At No. 6, Universal’s “Fast & Furious Presents: Hobbs & Shaw” added $2.8 million in its seventh weekend for a cumulative $168.3 million.
In seventh place, Sony’s “Overcomer” added $2.7 million in its fourth weekend for a cumulative $29 million.
At No. 8, the weekend’s second wide release, Warner Bros.’ “The Goldfinch,” bombed with $2.6 million, far below analyst projections of $7 million to $12 million. The result is one of the worst starts ever for a movie opening in more than 2,500 cinemas.
The $40-million picture, based on the 2013 Donna Tartt novel of the same name, stars Ansel Elgort as a young adult grappling with the death of his mother in a bombing at New York’s Metropolitan Museum of Art.

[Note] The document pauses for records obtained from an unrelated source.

(** * PBR-2-Source: the texture assembly, naming and reactive export pipeline

    A shallow embedding of [src/module/gui/backend.py] (class [CoreBackend])
    and of the export and watch slots of [src/module/gui/__init__.py] (class
    [MainWindow]), with the properties the specification states about them.

    Layout:
    - [PyStr]    the methods of Python's [str] the backend calls;
    - [Pathlib]  [pathlib.PurePosixPath]: parsing, [parts], [name], [parent];
    - [ImageLib], [CoreLib]  the interfaces of the modules the backend
                 imports ([core.io.image], [core.texops], [core.io.qtio],
                 [core.convert], [core.vmt]);
    - [Host]     the file system and the processes of the machine, where a
                 method depends on their answer;
    - [Backend]  [CoreBackend];
    - [Gui]      [MainWindow];
    - [Sample]   a small image library, a disk and a window to run them on;
    - the properties, each claim under its number (C1 to C10). *)

From Stdlib Require Import ZArith QArith Ascii String List Lia.
From stdpp Require Import gmap strings list.
Close Scope Q_scope.
Open Scope string_scope.
Open Scope list_scope.

(** ** Python [str] methods *)

Module PyStr.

It earned a B CinemaScore and a 25% “rotten” rating on Rotten Tomatoes.
Warner Bros. has also struggled at the box office this year with recent misses including “Blinded by the Light” and “The Kitchen.”
In ninth place, Roadside Attractions’ “The Peanut Butter Falcon” added $1.92 million in its sixth weekend for a cumulative $15 million.
Rounding out the top 10, Paramount’s “Dora and the Lost City of Gold” added $1.85 million in its sixth weekend for a cumulative $56.7 million.
In limited release, Neon opened “Monos” in five locations to $43,285 for a per-screen average of $8,657.
Abramorama opened “Moonlight Sonata: Deafness in Three Movements” in one location to $7,120.
Variance Films released Shudder’s Japanese zombie comedy “One Cut of the Dead” on two screens to $6,200 for a per-screen average of $3,100.
“Brittany Runs a Marathon,” Amazon Studios’ film starring Jillian Bell, added more than 500 locations, to 757, earning $1.6 million in its fourth weekend for a per-screen average of $2,048 and a cumulative $3.8 million.
“Official Secrets,” IFC Films’ true-life spy thriller starring Keira Knightley, expanded into 330 locations in its third week, earning $571,560 for a per-screen average of $1,732 and a cumulative $957, 071.
Greenwich Entertainment and 1091 expanded the documentary “Linda Ronstadt: The Sound of My Voice” into 220 locations from seven, earning $734,636 for a per-screen average of $3,339 and a cumulative $889,879.
Oscilloscope Labs expanded “Ms. Purple” into four locations from one last weekend, earning $13,650 for a per-screen average of $3,413 and a cumulative $31,878.
Music Box Films expanded “Edie” into nine locations from seven last weekend, earning $10,797 for a per-screen average of $1,200 and a cumulative $26,446.
In advance of its domestic release this weekend, Universal’s “Downton Abbey” began its international roll-out, earning $11.7 million in 17 markets including the U.K., where it posted the No. 1 opening of the weekend with $6.3 million.
This week, Fox opens the Brad Pitt sc-fi thriller “Ad Astra” and Lionsgate releases the action movie “Rambo: Last Blood.”